**PROMPT**
State how many lines of the data contain the word "after", and write nothing besides the number.

........

(* ===== verification/GoCsv.v ===== *)
(** * Comma-separated values (encoding/csv)

    The writer of package [encoding/csv] with its default settings, and a
    reader of the format (RFC 4180) as the reference: what was written reads
    back, so a file determines its records. *)

From S2P Require Import Prelude GoJson.
From Stdlib Require Import Ascii.

Definition comma : ascii := ascii_of_N 44.
Definition newline : ascii := ascii_of_N 10.
Definition carriage_return : ascii := ascii_of_N 13.

(** ** The writer *)

(** [fieldNeedsQuotes]: the field that ends a COPY, a separator, a quote, a
    line end, or a leading space. *)
Definition fieldNeedsQuotes (field : string) : bool :=
  if decide (field = "") then false
  else if decide (field = String backslash ".") then true
  else has_char newline field || has_char carriage_return field || has_char dquote field
    || has_char comma field
    || match strip_any white_space field with Some _ => true | None => false end.

Fixpoint double_quotes (s : string) : string :=
  match s with
  | EmptyString => EmptyString
  | String c s =>
      if decide (c = dquote) then String dquote (String dquote (double_quotes s))
      else String c (double_quotes s)
  end.

Definition csv_field (field : string) : string :=
  if fieldNeedsQuotes field
  then String dquote (double_quotes field +:+ String dquote "") else field.

(** [Writer.Write] of one record. *)
Definition csv_record (record : list string) : string :=
  Join (String comma "") (csv_field <$> record) +:+ String newline "".

(** What the buffer holds after [Flush]. *)
Definition csv_write (records : list (list string)) : string :=
  foldr (λ r s, csv_record r +:+ s) "" records.

(** ** The reference reader *)

(** Where the reader is: before a field, in a bare field, in a quoted field, or
    after a quote in a quoted field. *)
Inductive csv_mode := AtStart | Bare | Quoted | Closing.

Fixpoint csv_scan (m : csv_mode) (field : string) (record : list string) (s : string)
    : option (list (list string)) :=
  match s with
  | EmptyString =>
      match m, record with AtStart, [] => Some [] | _, _ => None end
  | String c s =>
      match m with
      | Quoted =>
          if decide (c = dquote) then csv_scan Closing field record s
          else csv_scan Quoted (field +:+ String c "") record s
      | _ =>
          if decide (c = dquote) then
            match m with
            | AtStart => csv_scan Quoted "" record s
            | Closing => csv_scan Quoted (field +:+ String dquote "") record s
            | _ => None
            end
          else if decide (c = comma) then csv_scan AtStart "" (record ++ [field]) s
          else if decide (c = newline) then cons (record ++ [field]) <$> csv_scan AtStart "" [] s
          else match m with
               | Closing => None
               | _ => csv_scan Bare (field +:+ String c "") record s
               end
      end
  end.

Definition csv_read (s : string) : option (list (list string)) := csv_scan AtStart "" [] s.

(** ** The round trip *)

(** What the reader does with a separator at the end of [field]. *)
Definition csv_end (sep : ascii) (field : string) (record : list string) (s : string)
    : option (list (list string)) :=
  if decide (sep = comma) then csv_scan AtStart "" (record ++ [field]) s
  else cons (record ++ [field]) <$> csv_scan AtStart "" [] s.

Definition is_sep (c : ascii) : Prop := c = comma ∨ c = newline.

Lemma scan_end m field record sep s :
  m ≠ Quoted → is_sep sep → csv_scan m field record (String sep s) = csv_end sep field record s.
Proof. intros Hm [-> | ->]; by destruct m. Qed.

Lemma scan_bare c m field record s :
  m = AtStart ∨ m = Bare → c ≠ dquote → c ≠ comma → c ≠ newline →
  csv_scan m field record (String c s) = csv_scan Bare (field +:+ String c "") record s.
Proof.
  intros [-> | ->] H1 H2 H3; cbn [csv_scan]; rewrite ?(decide_False (P := c = dquote)) by done;
    by rewrite !decide_False.
Qed.

Lemma scan_close field record s :
  csv_scan Quoted field record (String dquote s) = csv_scan Closing field record s.
Proof. done. Qed.

Lemma scan_quoted c field record s :
  c ≠ dquote →
  csv_scan Quoted field record (String c s) = csv_scan Quoted (field +:+ String c "") record s.
Proof. intros Hc. cbn [csv_scan]. by rewrite decide_False. Qed.

Lemma scan_escaped field record s :
  csv_scan Closing field record (String dquote s)
  = csv_scan Quoted (field +:+ String dquote "") record s.
Proof. done. Qed.

Lemma str_snoc f c t : (f +:+ String c "") +:+ t = f +:+ String c t.
Proof. by rewrite str_app_assoc. Qed.

Lemma scan_bare_field f : ∀ m acc record sep s,
  m = AtStart ∨ m = Bare → is_sep sep →
  has_char newline f = false → has_char dquote f = false → has_char comma f = false →
  csv_scan m acc record (f +:+ String sep s) = csv_end sep (acc +:+ f) record s.
Proof.
  induction f as [|c f IH]; intros m acc record sep s Hm Hsep Hn Hq Hc.
  - rewrite str_app_nil, str_app_nil_r. apply scan_end; [|done]. by destruct Hm as [-> | ->].
  - cbn [has_char] in Hn, Hq, Hc.
    apply orb_false_iff in Hn as [Hn Hn'], Hq as [Hq Hq'], Hc as [Hc Hc'].
    apply bool_decide_eq_false in Hn, Hq, Hc.
    rewrite str_app_cons, scan_bare by auto. rewrite IH by auto. by rewrite str_snoc.
Qed.

Lemma scan_quoted_field f : ∀ acc record sep s,
  is_sep sep →
  csv_scan Quoted acc record (double_quotes f +:+ String dquote (String sep s))
  = csv_end sep (acc +:+ f) record s.
Proof.
  induction f as [|c f IH]; intros acc record sep s Hsep.
  - rewrite str_app_nil_r. cbn [double_quotes]. rewrite str_app_nil.
    rewrite scan_close. by apply scan_end.
  - cbn [double_quotes]. case_decide as Hc.
    + subst c. rewrite !str_app_cons, scan_close, scan_escaped.
      rewrite IH by done. by rewrite str_snoc.
    + rewrite str_app_cons, scan_quoted by done.
      rewrite IH by done. by rewrite str_snoc.
Qed.

Lemma scan_field f record sep s :
  is_sep sep →
  csv_scan AtStart "" record (csv_field f +:+ String sep s) = csv_end sep f record s.
Proof.
  intros Hsep. unfold csv_field. destruct (fieldNeedsQuotes f) eqn:E.
  - rewrite str_app_cons, str_app_assoc, str_app_cons, str_app_nil.
    cbn [csv_scan]. rewrite decide_True by done. by rewrite scan_quoted_field.
  - unfold fieldNeedsQuotes in E. case_decide; [subst f; by apply scan_end|].
    case_decide; [done|]. rewrite !orb_false_iff in E. destruct E as [[[[? ?] ?] ?] ?].
    by rewrite scan_bare_field by auto.
Qed.

Lemma Join_cons sep p q ps : Join sep (p :: q :: ps) = p +:+ sep +:+ Join sep (q :: ps).
Proof. done. Qed.

Lemma scan_record fields : ∀ f record s,
  csv_scan AtStart "" record (csv_record (f :: fields) +:+ s)
  = cons (record ++ f :: fields) <$> csv_scan AtStart "" [] s.
Proof.
  induction fields as [|g fields IH]; intros f record s; unfold csv_record in *.
  - cbn [fmap list_fmap Join]. rewrite str_app_assoc, str_app_cons, str_app_nil.
    rewrite scan_field by by right. done.
  - specialize (IH g (record ++ [f]) s). rewrite !fmap_cons in *.
    rewrite Join_cons, !str_app_assoc, str_app_cons, str_app_nil.
    rewrite scan_field by by left. unfold csv_end. rewrite decide_True by done.
    rewrite str_app_assoc in IH. rewrite IH. by rewrite <- app_assoc.
Qed.

Lemma csv_read_write records :
  Forall (.≠ []) records → csv_read (csv_write records) = Some records.
Proof.
  unfold csv_read. induction 1 as [|r records Hr _ IH]; [done|].
  destruct r as [|f fields]; [done|]. cbn [csv_write foldr]. fold (csv_write records).
  by rewrite scan_record, IH.
Qed.

Example csv_write_ex :
  csv_write [["a"; "b,c"; ""]; [" d"; String dquote "e"]]
  = "a," +:+ String dquote "b,c" +:+ String dquote "," +:+ String newline ""
    +:+ String dquote " d" +:+ String dquote "," +:+ String dquote (String dquote (String dquote
      "e")) +:+ String dquote (String newline "").
Proof. reflexivity. Qed.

........

**FINAL ANSWER**
2